Re: Two related question. Question 1
- To: mathgroup at smc.vnet.net
- Subject: [mg57520] Re: Two related question. Question 1
- From: "Jens-Peer Kuska" <kuska at informatik.uni-leipzig.de>
- Date: Tue, 31 May 2005 04:59:17 -0400 (EDT)

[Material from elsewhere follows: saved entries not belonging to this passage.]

Lemma delete_incl net k : delete k net ⊆ net.
Proof. intros p Hp; by apply list_elem_of_delete_inv in Hp. Qed.

(** The parts of a step, as the cases below use them. *)
Section cases.
Context (c c' : Cluster S) (g g' : gset (N * N * N)) (T : Terms).
Context (HL : logs_inv (nodes c) (net c) g T) (Hroom : roomy c) (Hg : g ⊆ g')
  (HI : Inv cfg (nodes c') (net c') g') (Hun : unsnapped c').

Let room2 i n : nodes c !! i = Some n -> lastIndex (log_ n) + 2 < U64.
Proof. intros Hi; pose proof (Hroom i n Hi); simpl in *; lia. Qed.

Let answer i n n' req rest new Hi := logs_event c c' g g' T i n n' req rest new HL Hroom Hi Hg HI.

Lemma logs_tick i now n n' ss :
  nodes c !! i = Some n -> nodeTerm n + 1 < U64 -> runLoopRound now n = Ok (n', ss) ->
  c' = update c i n' (net c ++ launch i (incOf c i) ss) -> exists T', recorded (nodes c') T T' /\ logs_inv (nodes c') (net c') g' T'.
Proof.
  intros Hi Ht Hr Hc; pose proof (li_plain _ _ _ _ HL _ _ Hi) as Hp.
  apply runLoopRound_move in Hr as [Hm Hss]; [|by eauto..|].
  2: { apply (Hun i n'); rewrite Hc; apply lookup_insert_eq. }
  apply (answer i n n' None (net c) (launch i (incOf c i) ss) Hi); try (by rewrite Hc); try done.
  intros T' Hgr HL'; destruct Hss as [Hv|[->|(-> & Hlog & Hro)]]; [by apply packet_hist_vote|..].
  - apply broadcast_hist; [by eapply move_plain|]; apply (li_leader _ _ _ _ HL' i n'), lookup_insert_eq.
  - apply broadcast_hist; [done|]; intros Hl; pose proof (li_leader _ _ _ _ HL' i n') as Hlead.
    unfold nodeTerm in *; rewrite Hlog in Hlead; apply Hlead; [apply lookup_insert_eq|congruence].
Qed.
Lemma turn_loop i now n n' ss :
  node_ok cfg i n -> voters cfg <> [] -> plain n -> lastIndex (log_ n) + 2 < U64 -> nodeTerm n + 1 < U64 ->
  runLoopRound now n = Ok (n', ss) -> snapshotIndex_ (log_ n') = 0 -> turn i None n n' /\ sends i n' ss.
Proof.
  intros Hn Hne Hp Hb Ht; unfold runLoopRound; intros Hr H0; inv_ok; destruct x as [m s]; simplify_eq/=.
  rewrite maybeSnapshot_plain by done.
  match goal with H : (if decide _ then _ else _) = Ok _ |- _ => rename H into Hx end; case_decide.
  - destruct (_ <=? _); inv_ok; simplify_eq; (split; [by apply turn_idle|]); [|constructor].
    exact (sn_replicate i (set_lastHeartbeat now (set_now now n))).
  - destruct (_ <=? _); inv_ok; [|simplify_eq; split; [by apply turn_idle|constructor]].
    apply (turn_candidate i None) in Hx as [Hx Hs]; try done; [split; [by eapply turn_now|done]|destruct Hn; by split|destruct Hp; by split].
Qed.

Record heard_core n m : Prop := {
  hc_carried : carried n m;
  hc_same : same_log (log_ n) (log_ m);
  hc_role : role_ m = Follower;
  hc_vote : (nodeTerm m = nodeTerm n /\ nodeVote m = nodeVote n) \/ nodeVote m = 0;
  hc_book : commitIndex_ m = commitIndex_ n /\ lastApplied_ m = lastApplied_ n /\ sm_ m = sm_ n
}.

Lemma heard_core_intro term leader n :
  nodeTerm n <= term ->
  let m := set_leaderId leader (resetElectionDeadline (becomeFollower term leader n)) in
  heard_core n m /\ nodeTerm m = term.
Proof.
  intros Hle m; destruct (becomeFollower_spec term leader n)
    as (Ht & Hv & Hr & _ & Hl & Ho & Hc & _ & _ & Hs & Hci & Hla & _ & _).
  split; [|unfold nodeTerm in *; cbn in Ht |- *; lia]; split; [|done|done| |done].
  - pose proof (tn_carried _ _ _ _ (turn_follower 0 None term leader n)) as []; by split.
  - destruct (N.ltb_spec (nodeTerm n) term); [by right|left]; split; [|done]; unfold nodeTerm in *; cbn in Ht |- *; lia.
Qed.

(** The entries replace what follows [prevLogIndex]. *)
Lemma heard_append r m :
  plain m -> contiguous (ae_prevLogIndex r) (ae_entries r) -> (ae_entries r <> [] -> reach r + 2 < U64) ->
  ae_prevLogIndex r <= lastIndex (log_ m) ->
  let m1 := match ae_entries r with [] => m | _ => set_log (appendAndSync (ae_entries r) (log_ m)) m end in
  carried m m1 /\ role_ m1 = role_ m /\ nodeTerm m1 = nodeTerm m /\ nodeVote m1 = nodeVote m /\
  commitIndex_ m1 = commitIndex_ m /\ lastApplied_ m1 = lastApplied_ m /\ sm_ m1 = sm_ m /\
  entries_ (log_ m1) = if decide (ae_entries r = []) then entries_ (log_ m)
                       else take (N.to_nat (ae_prevLogIndex r)) (entries_ (log_ m)) ++ ae_entries r.
Proof.
  intros [Hwf Hs0] Hc Hb Hfit m1; destruct (decide (ae_entries r = [])) as [E|Hne].
  { unfold m1; rewrite E; done. }
  assert (m1 = set_log (appendAndSync (ae_entries r) (log_ m)) m) as -> by (unfold m1; by destruct (ae_entries r)).
  specialize (Hb Hne); unfold reach in Hb; destruct (appendAndSync_fields (ae_entries r) (log_ m) Hne) as (d & e0 & Hh & E).
  assert (e_index e0 = ae_prevLogIndex r + 1) as He0.
  { destruct (ae_entries r) as [|e es]; simplify_eq/=; by apply contiguous_cons in Hc as []. }
  split; [split; try done; [cbn; by rewrite E|apply append_file]|].
  unfold nodeTerm, nodeVote; cbn [log_ set_log]; rewrite E, He0; split_and!; try done.
  rewrite append_entries_eq by (done || lia); cbn [entries_ with_dir]; rewrite Hs0.
  do 2 f_equal; lia.
Qed.

Lemma turn_heard i src inc peer t r n n' resp :
  plain n -> unconfigured n -> Forall (fun e => e_type e <> Config) (ae_entries r) -> ae_prevLogIndex r < U64 ->
  contiguous (ae_prevLogIndex r) (ae_entries r) -> (ae_entries r <> [] -> reach r + 2 < U64) ->
  handleAppendEntries r n = Ok (n', resp) ->
  turn i (Some (Request src inc (SendAppendEntries peer r t))) n n' /\
  (aer_success resp = true -> accepts r n n' /\ aer_matchIndex resp = reach r).
Proof.
  intros Hp Hu Hnc Hpb Hct Hb; unfold handleAppendEntries.
  destruct (N.ltb_spec (ae_term r) (currentTerm_ (log_ n))) as [|Hle]; intros Hr; inv_ok; [simplify_eq; split; [by apply turn_idle|done]|].
  destruct (heard_core_intro (ae_term r) (ae_leaderId r) n Hle) as [Hm Ht].
  set (m := set_leaderId _ _) in *; clearbody m; pose proof Hm as [Hca Hl Hro Hv (H1 & H2 & H3)].
  destruct (checkPrev r (log_ m)) as [rj|] eqn:Ec; inv_ok.
  { simplify_eq; split; [|apply checkPrev_fields in Ec as (_ & -> & _); done].
    apply turn_still; [|done|by apply bk_same]; apply act_keep; [done|unfold nodeTerm in *; lia|by left| |congruence|congruence].
    destruct Hv; [by left|by right; left]. }
  assert (pl_wf (log_ m) /\ snapshotIndex_ (log_ m) = 0) as [Hwf Hs0].
  { destruct Hp as [Hwf Hs0]; split; [by rewrite <- Hl|by rewrite (proj1 (proj2 Hl))]. }
  destruct (checkPrev_passed _ _ Hwf Hs0 Hpb Ec) as [Hprev Hfit]; rewrite (same_log_at _ _ _ Hl) in Hprev.
  destruct (same_log_last _ _ Hl) as [Hli _]; rewrite Hli in Hfit.
  apply (checkPrev_same _ _ _ Hl) in Ec.
  match goal with H : applyCommittedEntries _ = Ok _ |- _ => rewrite (last_contiguous _ _ Hct) in H; fold (reach r) in H; rename H into Hap end.
  cbn [aer_success aer_matchIndex]; rewrite (last_contiguous _ _ Hct); fold (reach r).
  destruct (heard_append r m) as (Hca1 & Hr1 & Ht1 & Hv1 & Hc1 & Hla1 & Hs1 & Hes); [done..|by rewrite Hli|].
  set (m1 := match ae_entries r with [] => m | _ => _ end) in *; clearbody m1.
  rewrite (proj1 Hl) in Hes; rewrite Hc1, H1 in Hap; set (m2 := if _ <? _ then _ else m1) in Hap.
  assert (same_core m1 m2) as Hc2 by (unfold m2; by destruct (_ <? _)).
  assert (unconfigured m2) as Hu2.
  { unfold unconfigured; rewrite (sc_log _ _ Hc2), Hes; case_decide; [done|]; apply Forall_app; split; [by apply Forall_take|done]. }
  pose proof (advance_core _ _ Hu2 (adv_apply _ _ Hap)) as Hc3.
  assert (forall x, same_core m1 x -> accepts r n x) as Hac.
  { intros x [_ _ Hlx Hrx _]; unfold nodeTerm, nodeVote in *; split; unfold nodeTerm, nodeVote; rewrite ?Hlx, ?Hrx; try done; [congruence..|].
    destruct Hv as [[? ?]|?]; [left; split; congruence|right; congruence]. }
  split; [|intros _; split; [apply Hac; by etransitivity|done]].
  apply (turn_intro i _ n m2); [| | |done|by apply rtc_once, adv_apply].
  - apply (act_accept _ _ _ _ r); [by do 4 eexists|by apply Hac].
  - transitivity m1; [by etransitivity|]; destruct Hc2 as [? ? Hlg _ _]; split; by rewrite ?Hlg.
  - unfold m2 in *; destruct (_ <? _); [apply (bk_heard _ _ _ r)|apply bk_same]; cbn [commitIndex_ lastApplied_ sm_ set_commitIndex]; try congruence; [by do 4 eexists|by apply Hac].
Qed.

- Organization: Uni Leipzig
- References: <d7dp2r$qam$1@smc.vnet.net>
- Sender: owner-wri-mathgroup at wolfram.com
Hi, f = #1 + #2 &; c=f /. Function[body_] :> Function[(body)^2] ?? Regards Jens "Kazimir" <kazimir04 at yahoo.co.uk> schrieb im Newsbeitrag news:d7dp2r$qam$1 at smc.vnet.net... >I have two related question. Let me introduce a >pure function > > f = #1^2 + #2 & > > Now. I want to make an operation over the > function, for example to > find its square and to call the result (the > expected function f = (#1^2 > + #2)^2 & ) c: > > c=f^2 > > However, I do not obtain this, as > > c[a,b] > > does not evaluate to (a+b)^2. Can anybody advise > me how to obtain > such a function without long substitutions. I > would like to obtain > something which is made for derivatives : > > In[11]:= > Derivative[1][f] > > Out[11]= > 2 #1& > > In[12]:= > Derivative[2][f] > > Out[12]= > 2& > > Regards > > Vlad >